Since the customer pays only for the true power he uses, why should he concern himself about power factor at all? If the wiring in his house is new and very heavy, he needn't. If it isn't, he finds that power factor rises to haunt him as he adds new machines such as clothes washers and dishwashers, garbage disposals, freezers, air conditioners, attic fans, etc., all of which have relatively low power factor. Low P.F. means high line current for the work done. The heating effect on the power wires of let us say 10 amperes is the same whether this current goes to a 1150-watt bowl heater of 100% P.F. or a 575-watt ventilator of 50% P.F.

I used the setup shown in the photo and diagram on page 21 to obtain a quick idea of the current drains of typical appliances:

Coffeepot, rated at 400 watts: 3½ amperes, 100% power factor.

Hot plate, rated at 700 watts: 6 amperes, 100% power factor.

Vacuum cleaner, rated at 550 watts: 6 amperes, 76% power factor.

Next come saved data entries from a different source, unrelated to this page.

(** The rename: the snapshot has the captured map, and the log over it changes
    nothing, in-flight writes included. *)
Lemma tied_rename g clk h m p rs ms l i b m1 fs' :
  tied g clk h m p rs ms l -> ~ is_client i -> g i = GHolding m1 (Some b) ->
  b <> [] -> deserialize b = Ok m1 -> no_faults fs' ->
  fs_files fs' !! SNAPSHOT_PATH = Some b ->
  fs_files fs' !! AOF_PATH = fs_files (ps_fs p) !! AOF_PATH ->
  tied (upd i (GStored m1) g) clk h m (set_fs fs' p) rs m1 l.
Proof.
  intros Ht Hi Hg Hb Hde Hf Hs Ha.
  pose proof (t_log Ht) as (Hh & Hlog & Hll).
  assert (m1 = m) as -> by (eapply (t_captured Ht i); by rewrite Hg).
  eapply (tied_holder _ _ _ _ _ _ _ ms); try done; try apply Ht.
  - by rewrite Hg.
  - exists b. split; [done|]. by rewrite decide_False.
  - split_and!; [exact Hh|by rewrite <- Hlog|done].
  - intros k. rewrite !(t_files Ht k).
    destruct (lookup_replayed l k) as [f Hff]. rewrite !Hff.
    rewrite (t_files Ht k), Hff. by rewrite in_flight_idem.
  - by intros m' [= ->].
Qed.

(** The log emptied over a snapshot of the map. *)
Lemma tied_clear g clk h m p p' rs ms l i m1 :
  tied g clk h m p rs ms l -> ~ is_client i -> g i = GStored m1 ->
  holds p' [] -> no_faults (ps_fs p') ->
  fs_files (ps_fs p') !! SNAPSHOT_PATH = fs_files (ps_fs p) !! SNAPSHOT_PATH ->
  tied (upd i (GStored m1) g) clk h m p' rs ms [].
Proof.
  intros Ht Hi Hg Hl Hf Hs.
  assert (m1 = m) as -> by (eapply (t_captured Ht i); by rewrite Hg).
  assert (ms = m) as -> by (eapply (t_stored Ht i); by rewrite Hg).
  pose proof (t_snapshot Ht) as (b & Hb & Hms).
  eapply (tied_holder _ _ _ _ _ _ _ m); try done; try apply Ht.
  - by rewrite Hg.
  - exists b. by rewrite Hs.
  - intros k. cbn. rewrite (t_files Ht k).
    destruct (g (owner k)); try done. cbn. by rewrite effect_idem.
  - by intros m' [= ->].
Qed.
End moves.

High-fidelity amplifier, rated at 140 watts: 1.4 amperes, 83% power factor.

The higher the line current under any circumstances, the greater the power loss in the wires. The latter have appreciable resistance, and some work is done in overcoming it. The big joker here is that the heat loss does not go up gently with increased line current, but with the square of the current, as given in the formula watts equals amperes squared times ohms.
With current values on the order of 10, 15 and 20 amperes squared, or 100, 225 and 400, you can see that it doesn't take much resistance in the lines or in connecting devices to cause trouble. A slightly dirty contact in a plug, having a resistance let us say of one tenth of an ohm, wastes 22.5 watts when the current is 15 amperes. This is juice you pay for but does nothing for you. Poor quality attachment plugs found with some table-top broilers and room heaters, which usually draw the 15-ampere legal maximum from one branch circuit, often becomes so hot that you can blister your fingers if you touch them.

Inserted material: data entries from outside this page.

Lemma ok_client i cmds n :
  roles !! i = Some (Client cmds) -> Forall (good_command T owner i) cmds ->
  thread_ok inv waits i (answers (GReady (n + length (drop n cmds)))) (client i (drop n cmds)) (GReady n).
Proof.
  intros Hi Hgood. remember (drop n cmds) as rest eqn:Hrest. revert n Hrest.
  induction rest as [|cmd rest IH]; intros n Hrest; cbn [client length].
  { by rewrite Nat.add_0_r. }
  assert (Hn : cmds !! n = Some cmd).
  { rewrite <- (Nat.add_0_r n), <- lookup_drop, <- Hrest. done. }
  assert (Hw : good_command T owner i cmd) by (by eapply Forall_lookup_1).
  apply thread_ok_bind. eapply thread_ok_mono; [|by eapply tied_ok_execute].
  intros [out|e] gi [Hr (Hrep & Hwr & Hcap & Haft)]; [|done].
  apply thread_ok_bind. intros g s (clk & h & m & p & rs & ms & l & -> & Ht) Hg.
  exists (GReady (S n)). split.
  - eapply inv_state. eapply (tied_reply _ _ _ _ _ _ _ _ _ rs); rewrite ?Hg; eauto.
  - rewrite <- Nat.add_succ_comm. apply IH. by rewrite (drop_S _ _ _ Hn) in Hrest; injection Hrest.
Qed.

(** ** The sweeper *)

Lemma quiet_expired_keys t m :
  quiet_map T m -> (millis t <= T)%N -> KvStore.expired_keys t m = [].
Proof.
  intros Hq Ht. destruct (KvStore.expired_keys t m) as [|k ks] eqn:He; [done|].
  assert (Hk : k ∈ KvStore.expired_keys t m) by (rewrite He; by left).
  apply elem_of_expired_keys in Hk as ([v d] & Hk & Hx). unfold is_expired in Hx.
  cbn [entry_expires_at] in Hx. by rewrite (not_passed t m k v d Hq Ht Hk) in Hx.
Qed.

Lemma ok_sweep i n gi :
  captured gi = None -> thread_ok inv waits i (answers gi) (sweep_loop n) gi.
Proof.
  intros Hgi.   induction n as [|n IH]; cbn [sweep_loop]; [done|]. apply thread_ok_then.
  eapply (thread_ok_mono _ _ _ _ (fun _ gi' => gi' = gi)); [by intros r ? ->|].
  apply zoom_ok_bind, ok_now. intros t Ht. apply ok_look; [done|]. intros clk m Hb Hq. m_cbn.
  rewrite (quiet_expired_keys t m) by done. by do 2 eexists.
Qed.

(** ** The persistence thread *)

Definition on_parts : Lens Shared (CacheState * Persister) := lens_comp sh_execL partsL.
Definition on_files : Lens Shared Persister := lens_comp on_parts lens_snd.

(** A file operation of the lock's holder. *)
Lemma ok_on_snapshot i Q (f : bytes -> M Fs IoError unit) gi :
  (forall g clk h m p rs ms l, tied g clk h m p rs ms l -> g i = gi ->
     exists fs' gi' ms', f SNAPSHOT_PATH (ps_fs p) = (Ok (), fs') /\
       tied (upd i gi' g) clk h m (set_fs fs' p) rs ms' l /\ Q (Ok ()) gi') ->
  zoom_ok inv waits on_files i Q (on_snapshot f) gi.
Proof.
  intros Hf. apply zoom_ok_map_err, zoom_ok_atomic.
  intros g s (clk & h & m & p & rs & ms & l & -> & Ht) Hg.
  destruct (Hf _ _ _ _ _ _ _ _ Ht Hg) as (fs' & gi' & ms' & He & Ht' & HQ). exists gi'.
  pose proof (t_log Ht) as ((_ & Hp) & _).
  unfold m_zoom. change (view on_files _) with p. cbn [view fsL]. rewrite Hp, He.
  split; [|done]. by eapply inv_state.
Qed.

(** On the temporary file only. *)
Lemma ok_on_tmp i Q (f : bytes -> M Fs IoError unit) m1 gi gi' :
  captured gi = Some m1 -> captured gi' = Some m1 -> ~ is_client roles i ->
  (forall m', gi' = GStored m' -> gi = GStored m') ->
  only TMP_PATH (f SNAPSHOT_PATH) ->
  (forall fs, no_faults fs -> (forall m' b, gi = GHolding m' (Some b) -> fs_files fs !! TMP_PATH = Some b) ->
     exists fs', f SNAPSHOT_PATH fs = (Ok (), fs') /\ no_faults fs' /\
       forall m' b, gi' = GHolding m' (Some b) -> fs_files fs' !! TMP_PATH = Some b) ->
  Q (Ok ()) gi' ->
  zoom_ok inv waits on_files i Q (on_snapshot f) gi.
Proof.
  intros Hgi Hgi' Hi Hst Honly Hf HQ. apply ok_on_snapshot.
  intros g clk h m p rs ms l Ht Hg. destruct (Hf (ps_fs p) (t_faults Ht)) as (fs' & He & Hn & Htmp).
  { intros m' b Hb. eapply (t_tmp Ht i m'). by rewrite Hg. }
  exists fs', gi', ms. split_and!; [done| |done].
  eapply tied_agree; try done; [by rewrite Hg| |].
  - by eapply only_agree; [exact Honly|apply TMP_not_AOF|apply TMP_not_SNAPSHOT|].
  - intros m' Hm'. apply (t_stored Ht i). rewrite Hg. by apply Hst.
Qed.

High line current, regardless of whether the amperes are honest ones from high P.F. appliances or sneaky ones from low P.F.-ers, introduces a second joker: reduced line voltage at the appliances themselves. This angle is discussed in detail in the section entitled "Is Your Wiring Adequate?" which follows this chapter on pages 22-31.

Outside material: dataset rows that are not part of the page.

(* ===== verification/Linear.v ===== *)
(** * Linear: commands take effect at a point

    The server of Concurrent.v again, with nothing asked of it: clients may share
    keys, deadlines come due, file operations fail.  Whatever the interleaving, there
    is one history of the cache that accounts for the map, for every answer, and for
    each client's commands, each of which does its work between the answer before and
    its own.  Every command does it at one point, but [TTL] on a key whose deadline
    has passed: that looks at one point and removes at another. *)

From S2P Require Import Prelude Effects Threads RustStd Time Command.
From S2P Require Import Cache CacheSpec Ports Executor Files Persister Recovery Concurrent Points.

(** ** Histories *)

(** A thread's part of a history: an effect on the map, or an answer. *)
Inductive Item : Type :=
| Point (ev : Effect)
| Answered (out : CommandOutcome).

(** A history, of all threads by number, in the order of time. *)
Abbreviation History := (list (nat * Item)).

Definition events (h : History) : list Effect :=
  omap (fun x => match x.2 with Point ev => Some ev | Answered _ => None end) h.
Definition answers_of (h : History) : list (nat * CommandOutcome) :=
  omap (fun x => match x.2 with Answered out => Some (x.1, out) | Point _ => None end) h.
Definition items (i : nat) (h : History) : list Item := (base.filter (fun x => x.1 = i) h).*2.

Lemma events_app h h' : events (h ++ h') = events h ++ events h'.
Proof. apply omap_app. Qed.
Lemma answers_of_app h h' : answers_of (h ++ h') = answers_of h ++ answers_of h'.
Proof. apply omap_app. Qed.
Lemma items_snoc i j it h :
  items i (h ++ [(j, it)]) = items i h ++ (if decide (j = i) then [it] else []).
Proof.
  unfold items. rewrite filter_app, fmap_app. f_equal. rewrite filter_cons. cbn. by case_decide.
Qed.

Section histories.
Context (rd : nat -> Z).

(** Commands answered, one after the other. *)
Inductive talks : list CacheCommand -> list Item -> Prop :=
| talks_nil : talks [] []
| talks_snoc cmds its cmd evs out :
    talks cmds its -> says rd cmd evs out ->
    talks (cmds ++ [cmd]) (its ++ (Point <$> evs) ++ [Answered out]).

(** What a client's part of the history says when [n] of its commands are answered
    and the next has made the points [part]. *)
Definition stands (cmds : list CacheCommand) (n : nat) (part : list Effect) (its : list Item) : Prop :=
  exists done, its = done ++ (Point <$> part) /\ talks (take n cmds) done /\
    (part = [] \/ exists cmd, cmds !! n = Some cmd /\ underway rd cmd part).

(** What ties a history to the state, and to where the threads stand: how many
    answers a client has, and which points its next command has made. *)
Record explains (m0 : CacheMap) (roles : list Role) (g : nat -> nat * list Effect)
    (clk : Clock) (m : CacheMap) (rs : list (nat * CommandOutcome)) (h : History) : Prop := mkExplains {
  e_readings : readings clk = rd;
  e_store : store_run rd m0 (events h) m;
  e_answers : answers_of h = rs;
  e_clients : forall i cmds, roles !! i = Some (Client cmds) ->
    stands cmds (g i).1 (g i).2 (items i h)
}.
End histories.
Arguments e_readings {rd m0 roles g clk m rs h} _.
Arguments e_store {rd m0 roles g clk m rs h} _.
Arguments e_answers {rd m0 roles g clk m rs h} _.
Arguments e_clients {rd m0 roles g clk m rs h} _.

(** ** Its moves *)

Section moves.
Context (rd : nat -> Z) (m0 : CacheMap) (roles : list Role).
Abbreviation explains := (explains rd m0 roles).
Implicit Types (g : nat -> nat * list Effect) (clk : Clock) (m : CacheMap) (h : History)
  (rs : list (nat * CommandOutcome)).

Lemma explains_clock g clk clk' m rs h :
  explains g clk m rs h -> readings clk' = rd -> explains g clk' m rs h.
Proof. by intros [] Hc; split. Qed.

Lemma explains_same i gi g clk m rs h :
  explains g clk m rs h -> g i = gi -> explains (upd i gi g) clk m rs h.
Proof.
  intros [Hr Hs Ha Hc] <-. split; [done..|]. intros j cmds Hj. rewrite upd_self. by apply Hc.
Qed.

Lemma explains_event i n part ev g clk m m' rs h :
  explains g clk m rs h -> g i = (n, part) -> store_step rd m ev m' ->
  (forall cmds, roles !! i = Some (Client cmds) ->
     exists cmd, cmds !! n = Some cmd /\ underway rd cmd (part ++ [ev])) ->
  explains (upd i (n, part ++ [ev]) g) clk m' rs (h ++ [(i, Point ev)]).
Proof.
  intros [Hr Hs Ha Hc] Hg Hst Hway. split.
  - done.
  - rewrite events_app. by eapply run_snoc.
  - by rewrite answers_of_app, Ha, app_nil_r.
  - intros j cmds Hj. rewrite items_snoc. specialize (Hc j cmds Hj). case_decide as Hij.
    + subst j. rewrite upd_eq. rewrite Hg in Hc. destruct Hc as (don & -> & Ht & _).
      exists don. cbn [fst snd]. rewrite fmap_app, <- app_assoc. split_and!; [done|done|]. right. by apply Hway.
    + rewrite upd_ne, app_nil_r by congruence. done.
Qed.

Lemma explains_answer i n part cmds cmd out g clk m rs h :
  explains g clk m rs h -> g i = (n, part) -> roles !! i = Some (Client cmds) ->
  cmds !! n = Some cmd -> says rd cmd part out ->
  explains (upd i (S n, []) g) clk m (rs ++ [(i, out)]) (h ++ [(i, Answered out)]).
Proof.
  intros [Hr Hs Ha Hc] Hg Hi Hn Hsays. split.
  - done.
  - by rewrite events_app, app_nil_r.
  - by rewrite answers_of_app, Ha.
  - intros j cmds' Hj. rewrite items_snoc. specialize (Hc j cmds' Hj). case_decide as Hij.
    + subst j. simplify_eq. rewrite upd_eq. rewrite Hg in Hc. cbn [fst snd] in *.
      destruct Hc as (don & -> & Ht & _). eexists. split_and!; [|by rewrite (take_S_r _ _ _ Hn); apply talks_snoc|by left].
      cbn. by rewrite app_nil_r, <- app_assoc.
    + rewrite upd_ne, app_nil_r by congruence. done.
Qed.
End moves.

(** ** The threads keep a history *)

Section threads.
Context `{Wincode} (rd : nat -> Z) (m0 : CacheMap) (roles : list Role).
Abbreviation explains := (explains rd m0 roles).

Definition history_inv (g : nat -> nat * list Effect) (s : Shared) : Prop :=
  exists clk h m p rs hist, s = state clk h m p rs /\ explains g clk m rs hist.

(** Nothing is asked about locks: any thread may wait. *)
Definition may_wait (i : nat) (g : nat -> nat * list Effect) : Prop := True.
Lemma may_wait_free i g : may_wait i g.
Proof. done. Qed.

Lemma history_inv_intro g clk h m p rs hist :
  explains g clk m rs hist -> history_inv g (state clk h m p rs).
Proof. intros He. by exists clk, h, m, p, rs, hist. Qed.

(** Effects go into the history; a client's as its next command makes them. *)
Lemma history_chronicles i n (W : list Effect -> Prop) :
  (forall cmds part, roles !! i = Some (Client cmds) -> W part ->
     exists cmd, cmds !! n = Some cmd /\ underway rd cmd part) ->
  chronicles history_inv rd sh_execL i (pair n) W.
Proof.
  intros HW. split.
  - intros g s part (clk & h & m & p & rs & hist & -> & He) Hg. exists clk, h, m, p.
    split; [done|apply (e_readings He)].
  - intros g s part clk h m p clk' h' p' (clk0 & h0 & m0' & p0 & rs & hist & -> & He) Hg [= -> -> -> ->] Hc.
    by eapply (history_inv_intro _ clk' h' m p' rs), explains_clock, Hc; eapply explains_same.
  - intros g s part clk h m p clk' ev m' (clk0 & h0 & m0' & p0 & rs & hist & -> & He) Hg [= -> -> -> ->]
      Hc Hst HWp.
    eapply (history_inv_intro _ clk' h m' p rs), explains_clock, Hc. eapply explains_event; eauto.
Qed.

(** *** The whole threads *)

Lemma lin_client i n cmds :
  roles !! i = Some (Client cmds) ->
  thread_ok history_inv may_wait i (fun r gi => r = Ok () -> gi = (n + length (drop n cmds), []))
    (client i (drop n cmds)) (n, []).
Proof.
  intros Hi. remember (drop n cmds) as rest eqn:Hrest. revert n Hrest.
  induction rest as [|cmd rest IH]; intros n Hrest; cbn [client length].
  { intros _. by rewrite Nat.add_0_r. }
  assert (Hn : cmds !! n = Some cmd).
  { rewrite <- (Nat.add_0_r n), <- lookup_drop, <- Hrest. done. }
  apply thread_ok_bind. eapply thread_ok_mono;
    [|apply (ok_execute_logged _ _ rd sh_execL may_wait_free i (pair n) (underway rd cmd)); [|done]].
  - intros [out|e] gi (part & -> & Hs); [|done]. apply thread_ok_bind.
    intros g s (clk & h & m & p & rs & hist & -> & He) Hg. exists (Datatypes.S n, []). split.
    + eapply (history_inv_intro _ clk h m p). by eapply explains_answer; eauto.
    + rewrite <- Nat.add_succ_comm. apply IH. by rewrite (drop_S _ _ _ Hn) in Hrest; injection Hrest.
  - apply history_chronicles. intros cmds' part Hc Hw. simplify_eq. by exists cmd.
Qed.

(** The other threads: no client's part of the history is theirs. *)
Lemma no_client_chronicles i n :
  (forall cmds, roles !! i <> Some (Client cmds)) ->
  chronicles history_inv rd sh_execL i (pair n) (fun _ => True).
Proof. intros Hi. apply history_chronicles. intros cmds part Hc. by destruct (Hi cmds). Qed.

Lemma lin_sweep i turns :
  roles !! i = Some (Sweeper turns) -> forall n gi,
  thread_ok history_inv may_wait i (fun _ _ => True) (sweep_loop n) gi.
Proof.
  intros Hi n. induction n as [|n IH]; intros [k part]; cbn [sweep_loop]; [done|].
  apply thread_ok_then. eapply thread_ok_mono;
    [|apply (ok_remove_expired _ _ rd sh_execL may_wait_free i (pair k) (fun _ => True)); [|done]].
  - intros r gi _. apply IH.
  - apply no_client_chronicles. intros cmds. congruence.
Qed.

Lemma lin_persist i turns :
  roles !! i = Some (Persistence turns) -> forall n gi,
  thread_ok history_inv may_wait i (fun _ _ => True) (persist_loop n) gi.
Proof.
  intros Hi n. induction n as [|n IH]; intros [k part]; cbn [persist_loop]; [done|].
  apply thread_ok_then. eapply thread_ok_mono;
    [|eapply (ok_snapshot history_inv may_wait rd sh_execL i (pair k)); [apply may_wait_free|]].
  - intros r gi ->. apply IH.
  - apply no_client_chronicles. intros cmds. congruence.
Qed.

Definition ends (r : option Role) (res : result ExecuteError unit) (gi : nat * list Effect) : Prop :=
  forall cmds, r = Some (Client cmds) -> res = Ok () -> gi = (length cmds, []).

Lemma lin_roles i r :
  roles !! i = Some r -> thread_ok history_inv may_wait i (ends (roles !! i)) (thread_of i r) (0, []).
Proof.
  intros Hi. destruct r as [cmds|n|n]; cbn [thread_of].
  - eapply thread_ok_mono; [|by apply (lin_client i 0)]. intros res gi Hres cmds' Hc ->.
    simplify_eq. by apply Hres.
  - eapply thread_ok_mono; [|by eapply lin_persist]. intros res gi _ cmds Hc. congruence.
  - eapply thread_ok_mono; [|by eapply lin_sweep]. intros res gi _ cmds Hc. congruence.
Qed.
End threads.

(** ** The theorem *)


(** The [TTL] of Races.v: it finds a deadline that has passed, another client sets
    the key and is answered, and the removal takes the new value. *)
#[local] Existing Instance frames_wincode.
Definition sample_key : bytes := bstr "k".
Definition sample_map : CacheMap :=
  {[ sample_key := mkEntry (bstr "old") (Some (mkMilliseconds 1000)) ]}.
Definition sample_roles : list Role :=
  [Client [CacheRead (RTtl sample_key)]; Client [CacheWrite (WSet sample_key (bstr "new") None)]].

Knowing the power rating of an appliance and the approximate line voltage, you can work backward and make a pretty fair guess at the line current. It is important to know this so that you can add up the total current in any branch circuit and determine if the wire itself and the fuse or circuit breaker are of suitable size.

The formula was given previously as amperes equal· watts divided by volts but this does not, of course, take power factor into consideration. Add about 50% more in the case of "reactive" AC appliances and you have a workable result. For example, take an air conditioner marked 900 watts, 115 volts. Dividing the first figure by the second, we get 7.8; call it 8, add 50% for power factor and the result is 12 amperes.

With a device like a coffee pot or an iron, having virtually 100% P.F., the simple division gives an accurate figure. For example, an iron marked 660 watts takes 5.7 amperes at 115 volts.

Low Versus High Voltage

From the formula watts equal· volts times amperes you might get the glittering of an idea. Ignoring power factor for the moment, consider an appliance that takes 10 amperes at 120 volts, or 1200 watts. Would it do exactly the same job if it were designed to work on 60 volts and 20 amperes, again 1200 watts, or on 240 volts and 5 amperes, still 1200 watts? The answer is a strong, "Yes!" And since the power is the same in all three cases, so is your electric bill.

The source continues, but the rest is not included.